The iteration prompt template is embedded via include_str!("../templates/prompt.md") and rendered with str::replace — no templating engine needed.


9a. README Contents

The top-level README.md must include a "Why Ralph the Riveter" section explaining the rationale, because the design only makes sense once you understand the trade. Outline:

Why Ralph the Riveter

  • Fresh context per story. Each iteration spawns a new agent process with no memory of prior iterations.
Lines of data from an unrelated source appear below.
(** * Bybit exchange adapter (src/bybit.py): a shallow embedding and its properties

    The adapter translates Bybit's REST and WebSocket payloads into the
    bot's normalized ticks, positions and orders.  The embedding follows
    the Python source function by function:

    - JSON payloads and Python values are the inductive type [pyval];
      a [dict] is an association list in insertion order with the
      update-in-place behaviour of a Python dict;
    - floats are IEEE-754 binary64 values ([spec_float] with precision 53
      and maximal exponent 1024);
    - a raised exception is the [Raise] branch of [outcome], or its
      [RaiseBase] branch when the exception is outside [Exception];
      printing, the clock and the HTTP session are threaded through the
      monad [M] over a [world];
    - collaborators that live outside src/bybit.py (dateutil, the jitted
      pnl functions, the transport) are the fields of the class
      [Externals]. *)

From Stdlib Require Import ZArith List String Ascii Bool Lia.
From Stdlib Require Import SpecFloat DecimalString Sorted Permutation.
Import ListNotations.

Local Open Scope string_scope.
Local Open Scope list_scope.
Local Open Scope Z_scope.

Set Implicit Arguments.
Set Warnings "-register-all".

(* ================================================================= *)
(** ** Exceptions and outcomes *)

(** The subclasses of [Exception] the adapter can meet.  [External] is an
    exception raised inside a collaborator (transport, date parser, pnl
    function); its tag is whatever the collaborator reports. *)
Inductive exn : Type :=
| KeyError (k : string)
| IndexError
| TypeError
| ValueError
| AttributeError
| OverflowError
| UnboundLocalError
| External (tag : string).

(** The exceptions that derive from [BaseException] and not from
    [Exception]: an [except Exception] clause lets them pass, a bare
    [except:] catches them.  [CancelledError] is what a cancelled task
    meets at the [await] it is suspended on. *)
Inductive base_exn : Type :=
| CancelledError
| KeyboardInterrupt
| SystemExit
| GeneratorExit.

Inductive outcome (A : Type) : Type :=
| Ok (a : A)
| Raise (e : exn)
| RaiseBase (b : base_exn).

Arguments Ok {A} a.
Arguments Raise {A} e.
Arguments RaiseBase {A} b.

Definition obind {A B} (x : outcome A) (f : A -> outcome B) : outcome B :=
  match x with
  | Ok a => f a
  | Raise e => Raise e
  | RaiseBase b => RaiseBase b
  end.

Notation "'let?' x ':=' c 'in' k" := (obind c (fun x => k))
  (at level 10, x name, c at level 100, k at level 200).

Definition of_option {A} (e : exn) (x : option A) : outcome A :=
  match x with
  | Some a => Ok a
  | None => Raise e
  end.

Definition is_ok {A} (x : outcome A) : bool :=
  match x with
  | Ok _ => true
  | _ => false
  end.

(** [map] of a function that may raise: the first exception aborts the
    whole traversal, as in [list(map(f, xs))] and in a list comprehension. *)
Fixpoint omap {A B} (f : A -> outcome B) (xs : list A) : outcome (list B) :=
  match xs with
  | [] => Ok []
  | x :: xs' =>
      let? y := f x in
      let? ys := omap f xs' in
      Ok (y :: ys)
  end.

(** [[g(e) for e in xs if c(e)]]: the condition is evaluated first. *)
Fixpoint ofilter_map {A B} (c : A -> outcome bool) (g : A -> outcome B)
  (xs : list A) : outcome (list B) :=
  match xs with
  | [] => Ok []
  | x :: xs' =>
      let? b := c x in
      if b then
        let? y := g x in
        let? ys := ofilter_map c g xs' in
        Ok (y :: ys)
      else ofilter_map c g xs'
  end.

(* ================================================================= *)
(** ** Floats and Python values *)

Definition float : Type := spec_float.

Definition prec : Z := 53.
Definition emax : Z := 1024.

Definition fzero : float := S754_zero false.
Definition fadd : float -> float -> float := SFadd prec emax.
Definition fmul : float -> float -> float := SFmul prec emax.
Definition fdiv : float -> float -> float := SFdiv prec emax.
Definition fneg : float -> float := SFopp.
Definition feqb : float -> float -> bool := SFeqb.

(** [float(z)] for an integer [z] of any size, rounded to nearest even. *)
Definition float_of_Z (z : Z) : float := binary_normalize prec emax z 0 false.

Definition dict (A : Type) : Type := list (string * A).

Inductive pyval : Type :=
| PNone
| PBool (b : bool)
| PInt (z : Z)
| PFloat (f : float)
| PStr (s : string)
| PList (l : list pyval)
| PDict (d : list (string * pyval)).

(* ----------------------------------------------------------------- *)
(** *** Dicts *)

Fixpoint dict_get {A} (d : dict A) (k : string) : option A :=
  match d with
  | [] => None
  | (k', v) :: d' => if String.eqb k' k then Some v else dict_get d' k
  end.

(** [d[k] = v]: an existing key keeps its position, a new key is appended. *)
Fixpoint dict_set {A} (d : dict A) (k : string) (v : A) : dict A :=
  match d with
  | [] => [(k, v)]
  | (k', v') :: d' =>
      if String.eqb k' k then (k', v) :: d' else (k', v') :: dict_set d' k v
  end.

(** [d.update(other)] *)
Definition dict_update {A} (d other : dict A) : dict A :=
  fold_left (fun acc kv => dict_set acc (fst kv) (snd kv)) other d.

Definition dict_keys {A} (d : dict A) : list string := map fst d.

Definition dict_wf {A} (d : dict A) : Prop := NoDup (dict_keys d).

(** [v[k]] for a string key [k]. *)
Definition subscript (v : pyval) (k : string) : outcome pyval :=
  match v with
  | PDict d => of_option (KeyError k) (dict_get d k)
  | _ => Raise TypeError
  end.

(** [d[k]] on a dict of the adapter itself (endpoints, an order). *)
Definition lookup {A} (d : dict A) (k : string) : outcome A :=
  of_option (KeyError k) (dict_get d k).

(** [xs[0]] *)
Definition first {A} (xs : list A) : outcome A :=
  match xs with
  | x :: _ => Ok x
  | [] => Raise IndexError
  end.

(* ----------------------------------------------------------------- *)
(** *** String builtins *)

Definition is_upper (c : ascii) : bool :=
  let n := N_of_ascii c in (65 <=? n)%N && (n <=? 90)%N.

Definition lower_char (c : ascii) : ascii :=
  if is_upper c then ascii_of_N (N_of_ascii c + 32) else c.

(** [s.lower()] on ASCII letters; other bytes are kept. *)
Fixpoint lower (s : string) : string :=
  match s with
  | EmptyString => EmptyString
  | String c s' => String (lower_char c) (lower s')
  end.

(** [s.endswith(suffix)] *)
Definition endswith (s suffix : string) : bool :=
  let n := String.length s in
  let m := String.length suffix in
  if (m <=? n)%nat then String.eqb (substring (n - m) m s) suffix else false.

(** [sub in s] for two strings. *)
Fixpoint contains (sub s : string) : bool :=
  prefix sub s ||
  match s with
  | EmptyString => false
  | String _ s' => contains sub s'
  end.

(** The propositional readings used in the statements. *)
Definition ends_with (s suffix : string) : Prop :=
  exists p, s = (p ++ suffix)%string.

Definition has_substring (sub s : string) : Prop :=
  exists a b, s = (a ++ sub ++ b)%string.

(** [v == 'text'] for a literal string. *)
Definition eq_str (v : pyval) (text : string) : bool :=
  match v with
  | PStr s => String.eqb s text
  | _ => false
  end.

(** [v == n] for a small literal integer: Python compares numbers by
    value, so [1.0 == 1] and [True == 1] hold. *)
Definition eq_int (v : pyval) (n : Z) : bool :=
  match v with
  | PInt z => Z.eqb z n
  | PBool b => Z.eqb (if b then 1 else 0) n
  | PFloat f => feqb f (float_of_Z n)
  | _ => false
  end.

(** [text in v] for a literal string [text]. *)
Definition str_in (text : string) (v : pyval) : outcome bool :=
  match v with
  | PStr s => Ok (contains text s)
  | PList l => Ok (existsb (fun x => eq_str x text) l)
  | PDict d => Ok (existsb (String.eqb text) (dict_keys d))
  | _ => Raise TypeError
  end.

(** [v.lower()] *)
Definition str_lower (v : pyval) : outcome string :=
  match v with
  | PStr s => Ok (lower s)
  | _ => Raise AttributeError
  end.

(** Iteration ([for e in v], [map(f, v)]): a list yields its elements, a
    dict its keys, a string its characters; anything else is not iterable. *)
Definition iterate (v : pyval) : outcome (list pyval) :=
  match v with
  | PList l => Ok l
  | PDict d => Ok (map PStr (dict_keys d))
  | PStr s => Ok (map (fun c => PStr (String c EmptyString)) (list_ascii_of_string s))
  | _ => Raise TypeError
  end.

(* ----------------------------------------------------------------- *)
(** *** Numbers from text: [int(s)] and [float(s)] *)

Definition is_space (c : ascii) : bool :=
  let n := N_of_ascii c in
  ((9 <=? n)%N && (n <=? 13)%N) || ((28 <=? n)%N && (n <=? 32)%N).

Definition is_digit (c : ascii) : bool :=
  let n := N_of_ascii c in (48 <=? n)%N && (n <=? 57)%N.

Definition digit_value (c : ascii) : Z := Z.of_N (N_of_ascii c) - 48.

Fixpoint drop_spaces (cs : list ascii) : list ascii :=
  match cs with
  | c :: cs' => if is_space c then drop_spaces cs' else cs
  | [] => []
  end.

(** [s.strip()] *)
Definition strip (cs : list ascii) : list ascii :=
  rev (drop_spaces (rev (drop_spaces cs))).

(** The digits after the first one of a digit part; an underscore is
    accepted only between two digits.  Returns the value read so far, the
    number of digits and the unread rest. *)
Fixpoint digitpart_rest (cs : list ascii) (acc n : Z) : Z * Z * list ascii :=
  match cs with
  | c :: cs' =>
      if is_digit c then digitpart_rest cs' (10 * acc + digit_value c) (n + 1)
      else if Ascii.eqb c "_" then
        match cs' with
        | d :: cs'' =>
            if is_digit d then digitpart_rest cs'' (10 * acc + digit_value d) (n + 1)
            else (acc, n, cs)
        | [] => (acc, n, cs)
        end
      else (acc, n, cs)
  | [] => (acc, n, cs)
  end.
The agent's working set is exactly one user story + the codebase + the progress log — never the full transcript of past attempts. This keeps the context window small and focused, which is the single biggest lever on agent quality and cost.
  • Persistent state lives on disk, not in-context. prd.toml tracks which stories are done — the agent reads it (plus its assigned story) at the start of every run and flips passes = true when the story's acceptance criteria are met.
  • jj is the review surface. Because every iteration is one jj commit on @, the user reviews Riveter's work the same way they review their own: jj log, jj diff -r <id>, jj abandon <id> to reject, jj squash/jj split to reshape. No branch dance, no PR ceremony, no merge conflicts with your in-flight work.
  • Pluggable agents. Codex and Claude are interchangeable — pick the model that's good at the kind of work the spec needs. Same loop, same artifacts, same review flow.

Also include:

  • Quick start — two phases: (1) run the prd skill in an agent session against your spec → it prints a runId; (2) riveter run -r <runId> from the project's jj repo.
  • Reviewing a run (jj log -r 'description(glob:"\[RIVETER*")')
  • Rejecting bad iterations (jj abandon <commit>, optionally edit prd.toml to flip passes back to false)
  • Tuning for cost vs. quality (the --thinking/--model matrix, and a note that defaults are deliberately on the expensive end)
  • --agent mock usage (deterministic agent for hacking on Riveter itself)

10. Milestones

  1. M1 — Scaffold. Workspace, .gitignore, .jjignore, clap CLI parsing, no-op loop.
  2. M2 — riveter validate. Schema + filesystem checks; unit tests against good/bad fixtures.
  3. M3 — Agent trait + Claude impl. Real claude invocation, output tee'd to per-iteration log files.
  4. M4 — jj integration. Commit per iteration, in-place.
  5. M5 — Codex impl + model/thinking flags.
  6. M6 — Built-in mock agent + first integration test.
  7. M7 — prd skill authored — non-interactive spec→PRD conversion + validate auto-fix loop.
  8. M8 — Docs (README) and a small example PRD end-to-end run.

11. Open Questions

  1. Codex flag mapping. Confirm exact codex exec flags for --thinking and --model for the target version.
  2. Repo / workspace folder name. Working tree is currently rivet-ralph/ on disk. Rename to ralph-the-riveter/ to match the project name, or leave it?